To do: Return, word for word, the lines of the listing below from the one with "Definition rq_isLockedRMW (r" through the one with "Definition getDest (r", and no other lines.

- - -

(* ===== verification/MemRequest.v ===== *)
(** Memory requests: [mem/request.hh], with [base/flags.hh].

    The fields a request carries for tracing, for translation statistics and
    for GPUs are left out.  An atomic operation is the function it computes on
    the bytes it is given, and their number. *)
From Stdlib Require Import ZArith Lia Bool.
From stdpp Require Import base numbers list.
From S2P Require Import Prelude Bitfield.
Local Open Scope Z_scope.

(** ** [Flags] *)
Definition fl_isSet (flags mask : Z) : bool := negb (Z.land flags mask =? 0).
Definition fl_allSet (flags mask : Z) : bool := Z.land flags mask =? mask.
Definition fl_noneSet (flags mask : Z) : bool := Z.land flags mask =? 0.
Definition fl_clear (flags mask : Z) : Z := Z.land flags (Z.lnot mask).
Definition fl_set (flags mask : Z) : Z := Z.lor flags mask.
Definition fl_replace (old flags mask : Z) : Z := Z.lor (Z.land old (Z.lnot mask)) (Z.land flags mask).

(** ** [Request] *)
Definition INST_FETCH : Z := 0x100.
Definition UNCACHEABLE : Z := 0x400.
Definition ACQUIRE : Z := 0x20000.
Definition RELEASE : Z := 0x40000.
Definition LOCKED_RMW : Z := 0x100000.
Definition LLSC : Z := 0x200000.
Definition MEM_SWAP : Z := 0x400000.
Definition MEM_SWAP_COND : Z := 0x800000.
Definition PREFETCH : Z := 0x1000000.
Definition PF_EXCLUSIVE : Z := 0x2000000.
Definition SECURE : Z := 0x10000000.
Definition ATOMIC_RETURN_OP : Z := 0x40000000.
Definition ATOMIC_NO_RETURN_OP : Z := 0x80000000.
Definition INVALIDATE : Z := 0x100000000.
Definition CLEAN : Z := 0x200000000.
Definition DST_POU : Z := 0x1000000000.
Definition DST_POC : Z := 0x2000000000.
Definition DST_BITS : Z := 0x3000000000.
Definition HTM_START : Z := 0x10000000000.
Definition HTM_COMMIT : Z := 0x20000000000.
Definition HTM_CANCEL : Z := 0x40000000000.
Definition HTM_ABORT : Z := 0x80000000000.
Definition STICKY_FLAGS : Z := INST_FETCH.

Definition REQ_VALID_SIZE : Z := 0x1.
Definition VALID_PADDR : Z := 0x2.
Definition VALID_VADDR : Z := 0x4.
Definition VALID_PC : Z := 0x10.
Definition VALID_CONTEXT_ID : Z := 0x20.
Definition VALID_EXTRA_DATA : Z := 0x80.
Definition STICKY_PRIVATE_FLAGS : Z := VALID_CONTEXT_ID.

Definition wbRequestorId : Z := 0.
Definition funcRequestorId : Z := 1.
Definition rq_invldRequestorId : Z := 2 ^ 16 - 1.

(** [AtomicOpFunctor], through [TypedAtomicOpFunctor<T>]: [op_size] is
    [sizeof(T)]. *)
Record AtomicOp := mkAtomicOp { op_size : Z; execute : list Z -> list Z }.

Record Request := mkReq {
  rq_paddr : Z; rq_size : Z; rq_byteEnable : list bool; rq_requestorId : Z;
  rq_flags : Z; rq_coherenceFlags : Z; rq_privateFlags : Z; rq_time : Z; rq_taskId : Z;
  rq_vaddr : Z; rq_extraData : Z; rq_contextId : Z; rq_pc : Z;
  rq_atomicOp : option AtomicOp;
}.

Definition rq_default : Request :=
  mkReq 0 0 [] rq_invldRequestorId 0 0 0 (2 ^ 64 - 1) 1024 (2 ^ 64 - 1) 0 (-1) (2 ^ 64 - 1) None.

(** [Request(paddr, size, flags, id)]. *)
Definition new_Request (curTick paddr size flags id : Z) : Request :=
  mkReq paddr size (replicate (Z.to_nat size) true) id (fl_set 0 flags) 0 (fl_set 0 (Z.lor VALID_PADDR REQ_VALID_SIZE))
    curTick 1024 (2 ^ 64 - 1) 0 (-1) (2 ^ 64 - 1) None.

Definition with_rq (paddr size : Z) (be : list bool) (flags coh priv extra : Z) (r : Request) : Request :=
  mkReq paddr size be (rq_requestorId r) flags coh priv (rq_time r) (rq_taskId r) (rq_vaddr r) extra
    (rq_contextId r) (rq_pc r) (rq_atomicOp r).

Definition setVirt (curTick vaddr size flags id pc : Z) (amo_op : option AtomicOp) (r : Request) : Request :=
  mkReq (rq_paddr r) size (rq_byteEnable r) id (fl_set (fl_clear (rq_flags r) (Z.lnot STICKY_FLAGS)) flags)
    (rq_coherenceFlags r)
    (fl_set (fl_clear (rq_privateFlags r) (Z.lnot STICKY_PRIVATE_FLAGS))
       (Z.lor (Z.lor VALID_VADDR REQ_VALID_SIZE) VALID_PC))
    curTick (rq_taskId r) vaddr (rq_extraData r) (rq_contextId r) pc amo_op.

Definition setContext (context_id : Z) (r : Request) : Request :=
  mkReq (rq_paddr r) (rq_size r) (rq_byteEnable r) (rq_requestorId r) (rq_flags r) (rq_coherenceFlags r)
    (fl_set (rq_privateFlags r) VALID_CONTEXT_ID) (rq_time r) (rq_taskId r) (rq_vaddr r) (rq_extraData r)
    context_id (rq_pc r) (rq_atomicOp r).

(** [Request(vaddr, size, flags, id, pc, cid, atomic_op)]. *)
Definition new_Request_virt (curTick vaddr size flags id pc cid : Z) (amo_op : option AtomicOp) : Request :=
  let r := setContext cid (setVirt curTick vaddr size flags id pc amo_op rq_default) in
  with_rq (rq_paddr r) (rq_size r) (replicate (Z.to_nat size) true) (rq_flags r) (rq_coherenceFlags r)
    (rq_privateFlags r) (rq_extraData r) r.

Definition setPaddr (paddr : Z) (r : Request) : Request :=
  with_rq paddr (rq_size r) (rq_byteEnable r) (rq_flags r) (rq_coherenceFlags r)
    (fl_set (rq_privateFlags r) VALID_PADDR) (rq_extraData r) r.

Definition set_taskId (id : Z) (r : Request) : Request :=
  mkReq (rq_paddr r) (rq_size r) (rq_byteEnable r) (rq_requestorId r) (rq_flags r) (rq_coherenceFlags r)
    (rq_privateFlags r) (rq_time r) id (rq_vaddr r) (rq_extraData r) (rq_contextId r) (rq_pc r) (rq_atomicOp r).

Definition hasPaddr (r : Request) : bool := fl_isSet (rq_privateFlags r) VALID_PADDR.
Definition getPaddr (r : Request) : outcome Z := let? _ := ocheck (hasPaddr r) AssertFailed in Ok (rq_paddr r).
Definition hasVaddr (r : Request) : bool := fl_isSet (rq_privateFlags r) VALID_VADDR.
Definition hasSize (r : Request) : bool := fl_isSet (rq_privateFlags r) REQ_VALID_SIZE.
Definition getSize (r : Request) : outcome Z := let? _ := ocheck (hasSize r) AssertFailed in Ok (rq_size r).

Definition splitOnVaddr (split_addr : Z) (r : Request) : outcome (Request * Request) :=
  let? _ := ocheck (hasVaddr r) AssertFailed in
  let? _ := ocheck (negb (hasPaddr r)) AssertFailed in
  let? _ := ocheck ((rq_vaddr r <? split_addr) && (split_addr <? u64 (rq_vaddr r + rq_size r))) AssertFailed in
  let size1 := u32 (split_addr - rq_vaddr r) in
  let size2 := u32 (rq_size r - size1) in
  let be := rq_byteEnable r in
  let? _ := ocheck (size1 <=? vsize be) IndexOutOfRange in
  let req1 := with_rq (rq_paddr r) size1 (take (Z.to_nat size1) be) (rq_flags r) (rq_coherenceFlags r)
    (rq_privateFlags r) (rq_extraData r) r in
  let req2 := with_rq (rq_paddr r) size2 (drop (Z.to_nat size1) be) (rq_flags r) (rq_coherenceFlags r)
    (rq_privateFlags r) (rq_extraData r) r in
  Ok (req1, mkReq (rq_paddr req2) (rq_size req2) (rq_byteEnable req2) (rq_requestorId r) (rq_flags r)
    (rq_coherenceFlags r) (rq_privateFlags r) (rq_time r) (rq_taskId r) split_addr (rq_extraData r)
    (rq_contextId r) (rq_pc r) (rq_atomicOp r)).

Definition setByteEnable (be : list bool) (r : Request) : outcome Request :=
  let? _ := ocheck (vsize be =? rq_size r) AssertFailed in
  Ok (with_rq (rq_paddr r) (rq_size r) be (rq_flags r) (rq_coherenceFlags r) (rq_privateFlags r) (rq_extraData r) r).

Definition isMasked (r : Request) : bool := existsb negb (rq_byteEnable r).

Definition getAtomicOpFunctor (r : Request) : outcome AtomicOp := oget AssertFailed (rq_atomicOp r).

Definition setFlags (flags : Z) (r : Request) : outcome Request :=
  let? _ := ocheck (hasPaddr r || hasVaddr r) AssertFailed in
  Ok (with_rq (rq_paddr r) (rq_size r) (rq_byteEnable r) (fl_set (rq_flags r) flags) (rq_coherenceFlags r)
    (rq_privateFlags r) (rq_extraData r) r).
Definition clearFlags (flags : Z) (r : Request) : outcome Request :=
  let? _ := ocheck (hasPaddr r || hasVaddr r) AssertFailed in
  Ok (with_rq (rq_paddr r) (rq_size r) (rq_byteEnable r) (fl_clear (rq_flags r) flags) (rq_coherenceFlags r)
    (rq_privateFlags r) (rq_extraData r) r).
Definition setCacheCoherenceFlags (flags : Z) (r : Request) : outcome Request :=
  let? _ := ocheck (hasPaddr r || hasVaddr r) AssertFailed in
  Ok (with_rq (rq_paddr r) (rq_size r) (rq_byteEnable r) (rq_flags r) (fl_set (rq_coherenceFlags r) flags)
    (rq_privateFlags r) (rq_extraData r) r).

Definition extraDataValid (r : Request) : bool := fl_isSet (rq_privateFlags r) VALID_EXTRA_DATA.
Definition getExtraData (r : Request) : outcome Z :=
  let? _ := ocheck (extraDataValid r) AssertFailed in Ok (rq_extraData r).
Definition setExtraData (d : Z) (r : Request) : Request :=
  with_rq (rq_paddr r) (rq_size r) (rq_byteEnable r) (rq_flags r) (rq_coherenceFlags r)
    (fl_set (rq_privateFlags r) VALID_EXTRA_DATA) d r.

Definition hasContextId (r : Request) : bool := fl_isSet (rq_privateFlags r) VALID_CONTEXT_ID.
Definition contextId (r : Request) : outcome Z :=
  let? _ := ocheck (hasContextId r) AssertFailed in Ok (rq_contextId r).

Definition isUncacheable (r : Request) : bool := fl_isSet (rq_flags r) UNCACHEABLE.
Definition isInstFetch (r : Request) : bool := fl_isSet (rq_flags r) INST_FETCH.
Definition isPrefetch (r : Request) : bool := fl_isSet (rq_flags r) (Z.lor PREFETCH PF_EXCLUSIVE).
Definition isPrefetchEx (r : Request) : bool := fl_isSet (rq_flags r) PF_EXCLUSIVE.
Definition rq_isLLSC (r : Request) : bool := fl_isSet (rq_flags r) LLSC.
Definition rq_isLockedRMW (r : Request) : bool := fl_isSet (rq_flags r) LOCKED_RMW.
Definition isSwap (r : Request) : bool := fl_isSet (rq_flags r) (Z.lor MEM_SWAP MEM_SWAP_COND).
Definition isCondSwap (r : Request) : bool := fl_isSet (rq_flags r) MEM_SWAP_COND.
Definition rq_isSecure (r : Request) : bool := fl_isSet (rq_flags r) SECURE.
Definition isRelease (r : Request) : bool := fl_isSet (rq_flags r) RELEASE.
Definition isAcquire (r : Request) : bool := fl_isSet (rq_coherenceFlags r) ACQUIRE.
Definition isHTMAbort (r : Request) : bool := fl_isSet (rq_flags r) HTM_ABORT.
Definition isHTMCmd (r : Request) : bool :=
  fl_isSet (rq_flags r) HTM_START || fl_isSet (rq_flags r) HTM_COMMIT || fl_isSet (rq_flags r) HTM_CANCEL ||
  isHTMAbort r.
Definition isAtomic (r : Request) : bool :=
  fl_isSet (rq_flags r) ATOMIC_RETURN_OP || fl_isSet (rq_flags r) ATOMIC_NO_RETURN_OP.
Definition isToPOU (r : Request) : bool := fl_isSet (rq_flags r) DST_POU.
Definition isToPOC (r : Request) : bool := fl_isSet (rq_flags r) DST_POC.
Definition getDest (r : Request) : Z := Z.land (rq_flags r) DST_BITS.
Definition isCacheClean (r : Request) : bool := fl_isSet (rq_flags r) CLEAN.
Definition isCacheInvalidate (r : Request) : bool := fl_isSet (rq_flags r) INVALIDATE.
Definition isCacheMaintenance (r : Request) : bool := fl_isSet (rq_flags r) (Z.lor CLEAN INVALIDATE).

(** ** Splitting a request at a line boundary *)

(** [splitOnVaddr] cuts a request in two that follow each other
    and together ask for the same bytes under the same mask. *)
Theorem split_request r a : 0 <= rq_vaddr r < 2 ^ 64 -> 0 <= rq_size r < 2 ^ 32 -> rq_vaddr r + rq_size r < 2 ^ 64 ->
  vsize (rq_byteEnable r) = rq_size r -> hasVaddr r = true -> hasPaddr r = false ->
  rq_vaddr r < a < rq_vaddr r + rq_size r ->
  exists r1 r2, splitOnVaddr a r = Ok (r1, r2) /\
    rq_vaddr r1 = rq_vaddr r /\ rq_vaddr r1 + rq_size r1 = rq_vaddr r2 /\ rq_vaddr r2 = a /\
    rq_vaddr r2 + rq_size r2 = rq_vaddr r + rq_size r /\
    rq_byteEnable r1 ++ rq_byteEnable r2 = rq_byteEnable r /\
    vsize (rq_byteEnable r1) = rq_size r1 /\ vsize (rq_byteEnable r2) = rq_size r2 /\
    rq_flags r1 = rq_flags r /\ rq_flags r2 = rq_flags r.
Proof.
  intros Hv Hs Hend Hbe Hva Hpa Ha. unfold splitOnVaddr. rewrite Hva, Hpa. cbn [ocheck obind negb].
  rewrite (uwrap_small 64) by lia. replace ((rq_vaddr r <? a) && (a <? rq_vaddr r + rq_size r)) with true by lia.
  cbn [ocheck obind]. rewrite !(uwrap_small 32) by lia. rewrite Hbe.
  replace (a - rq_vaddr r <=? rq_size r) with true by lia. cbn [ocheck obind].
  eexists _, _. split; [done|]. cbn. split_and!; try done; try lia.
  - apply take_drop.
  - unfold vsize in *. rewrite length_take. lia.
  - unfold vsize in *. rewrite length_drop. lia.
Qed.

(** [ACQUIRE] is a value of the request flags, but [isAcquire] looks for it in
    the cache coherence flags. *)
Lemma acquire_flag_lost r r' : rq_coherenceFlags r = 0 -> setFlags ACQUIRE r = Ok r' -> isAcquire r' = false.
Proof.
  intros Hc H. unfold setFlags in H. destruct (ocheck _ _); [|done]. injection H as <-. unfold isAcquire. cbn. by rewrite Hc.
Qed.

- - -

Worked solution:
Definition rq_isLockedRMW (r : Request) : bool := fl_isSet (rq_flags r) LOCKED_RMW.
Definition isSwap (r : Request) : bool := fl_isSet (rq_flags r) (Z.lor MEM_SWAP MEM_SWAP_COND).
Definition isCondSwap (r : Request) : bool := fl_isSet (rq_flags r) MEM_SWAP_COND.
Definition rq_isSecure (r : Request) : bool := fl_isSet (rq_flags r) SECURE.
Definition isRelease (r : Request) : bool := fl_isSet (rq_flags r) RELEASE.
Definition isAcquire (r : Request) : bool := fl_isSet (rq_coherenceFlags r) ACQUIRE.
Definition isHTMAbort (r : Request) : bool := fl_isSet (rq_flags r) HTM_ABORT.
Definition isHTMCmd (r : Request) : bool :=
  fl_isSet (rq_flags r) HTM_START || fl_isSet (rq_flags r) HTM_COMMIT || fl_isSet (rq_flags r) HTM_CANCEL ||
  isHTMAbort r.
Definition isAtomic (r : Request) : bool :=
  fl_isSet (rq_flags r) ATOMIC_RETURN_OP || fl_isSet (rq_flags r) ATOMIC_NO_RETURN_OP.
Definition isToPOU (r : Request) : bool := fl_isSet (rq_flags r) DST_POU.
Definition isToPOC (r : Request) : bool := fl_isSet (rq_flags r) DST_POC.
Definition getDest (r : Request) : Z := Z.land (rq_flags r) DST_BITS.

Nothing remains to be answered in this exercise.